WWF Seeking To Quash Sustainable Development At Rio
Melbourne – Pro-development NGO, World Growth, has released a report issuing a warning over the World Wildlife Fund’s (WWF)
ambitions at the upcoming Rio+20 Conference. World Growth’s report – Road to Rio: How WWF’s Green Economy Strategy Would Impoverish The Poor – warns against WWF’s goal of replacing ‘sustainable development’ with the ‘green economy’. The report draws attention
to WWF’s efforts to elevate environmental considerations above economic or social considerations – contrary to the
accepted definition of sustainable development, which treats all three considerations equally. The report concludes that
while developing nations will continue to support the traditional definition of sustainable development, WWF will
invariably seek to push a ‘green economy’ through their misuse of sustainable standards and certification schemes.
World Growth Chairman, Ambassador Alan Oxley released the following statement:
“WWF earlier this month released its ‘Living Planet Report’ which argues that we would somehow need two Planet Earths by
2030 to sustain human activity.
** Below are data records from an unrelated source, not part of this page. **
(** The indexed results are the answers. *)
Lemma index_results_spec request result i :
  usableCallStatus (st_code (prr_call_status result)) = true -> i ∈ prq_items request ->
  let '(returned, duplicated, _) := index_results request result in
  om_find i returned = head (answers (prr_items result) i) /\
  (om_mem i duplicated = true <-> (2 <= length (answers (prr_items result) i))%nat).
Proof.
  intros Hu Hi. unfold index_results. rewrite Hu. set (req := requested_map 0 [] (prq_items request)).
  assert (om_mem i req = true) as Hreq by (apply requested_map_mem; by left).
  generalize (prr_items result). intros items. induction items as [|x items IH] using rev_ind.
  { cbn. split; [done|]. split; [done|lia]. }
  rewrite foldl_app. cbn [foldl]. destruct (foldl _ _ items) as [[returned duplicated] v]. destruct IH as [I1 I2].
  unfold index_one, answers in *. rewrite List.filter_app. cbn [List.filter].
  destruct (decide (pir_item x = i)) as [->|Hne].
  - rewrite Hreq, bool_decide_true by done. cbn [negb]. unfold om_mem at 1.
    destruct (List.filter _ items) as [|y ys] eqn:Ef.
    + rewrite I1. cbn [has_value head app]. rewrite om_find_set_eq. split; [done|].
      split; [intros ?%I2; cbn in *; lia|cbn; lia].
    + rewrite I1. cbn [has_value head app]. split; [done|]. split; [cbn; rewrite length_app; cbn; lia|].
      intros _. unfold om_mem. by rewrite om_find_set_eq.
  - rewrite bool_decide_false, app_nil_r by done.
    destruct (negb (om_mem (pir_item x) req)); [done|]. destruct (om_mem (pir_item x) returned).
    + split; [done|]. unfold om_mem in *. by rewrite om_find_set_ne.
    + by rewrite om_find_set_ne.
Qed.

(** One turn of the loop. *)
Lemma normalize_one_spec job request result descriptor observed wall obs v i :
  i ∈ prq_items request -> pri_kind i = PDK_Metric ->
  let '(returned, duplicated, _) := index_results request result in
  fst (normalize_one job request (prr_call_status result) descriptor observed wall returned duplicated (obs, v) i) =
  obs ++ match expected_observation job request result descriptor observed wall i with Some o => [o] | None => [] end.
Proof.
  intros Hi Hk. pose proof (index_results_spec request result i) as Hidx.
  assert (forall item, item ∈ answers (prr_items result) i -> pir_item item = i) as Hans.
  { intros item Hin. apply elem_of_filterb in Hin as [_ Hin]. by bprop in Hin. }
  destruct (index_results request result) as [[returned duplicated] v0].
  unfold normalize_one, select_item, expected_observation. cbv zeta.
  destruct (usableCallStatus (st_code (prr_call_status result))) eqn:Eu; cbn [negb].
  - destruct (Hidx eq_refl Hi) as [F1 F2]. rewrite F1.
    destruct (answers (prr_items result) i) as [|item [|item2 rest]]; cbn [head].
    + destruct (om_mem i duplicated) eqn:Ed; [pose proof (proj1 F2 eq_refl) as Hlen; cbn in Hlen; lia|].
      destruct (descriptor _) as [d|]; [done|by rewrite app_nil_r].
    + destruct (om_mem i duplicated) eqn:Ed; [pose proof (proj1 F2 eq_refl) as Hlen; cbn in Hlen; lia|].
      destruct (validProviderItem item) eqn:Ev; cbn [negb]; [|by destruct (descriptor _); rewrite app_nil_r].
      destruct (descriptor _) as [d|]; [|by rewrite app_nil_r].
      destruct (decide (pir_status item = OS_Valid)) as [Es|Es];
        [rewrite bool_decide_true by done|rewrite bool_decide_false by done]; cbn [negb andb]; [|done].
      destruct (pir_value item) as [w|] eqn:Ew; [destruct (valueMatches d w); by rewrite ?app_nil_r|].
      exfalso. unfold validProviderItem in Ev. rewrite Ew, Es, (Hans item), Hk in Ev by left.
      destruct (_ || opt_negative _); [done|]. by destruct (has_value _ || has_value _).
    + destruct (om_mem i duplicated) eqn:Ed; [by destruct (descriptor _); rewrite app_nil_r|].
      discriminate (proj2 F2 ltac:(cbn; lia)).
  - destruct (descriptor _) as [d|]; [|by rewrite app_nil_r]. cbn [blank_item pir_value pir_status].
    by rewrite andb_false_r.
Qed.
This unsubstantiated viewpoint belittles the developing world’s poor who have benefited
from economic development to raise living standards.
“At a time when the global economy is struggling and all nations have recognised the need to increase the level of free
trade to stimulate the global economy, WWF is taking a proposition to the Rio+20 Conference which will make free trade
and economic growth subservient to the environment. The European Commission has called for the “reform of international
sustainable governance” to promote a ‘green economy’. That is, global governance for the promotion of environmental
standards. WWF also argues for the inclusion of a monetary value on natural resources, or ‘natural capital’, to be
included in figures on economic growth. This too is a mechanism to ensure that poverty alleviation comes second to
environmentalism.
“This has been a long-term goal of WWF. It has consistently argued for the need to temper or control free trade
agreements with environmental standards. By seeking to redefine the core goal of the United Nations Conference on
Sustainable Development as the ‘green economy’, WWF is seeking to restrain free trade.
“Developing nations and many non-governmental organisations do not share WWF’s disdain for economic growth and poverty
alleviation. The proposition will not be endorsed at the Rio+20 Conference. However, businesses and governments alike
must be aware that WWF will continue to push these standards through their certification and sustainability standards.
Certification schemes such as the Roundtable on Sustainable Palm Oil and the Forest Stewardship Council aim to control
the supply chain and enforce their environmental standards as conditions of trade.
“WWF’s barriers to trade will prove to be highly detrimental not only to those living in developing nations, but also to
the developed world as they struggle to emerge from the current economic downturn.”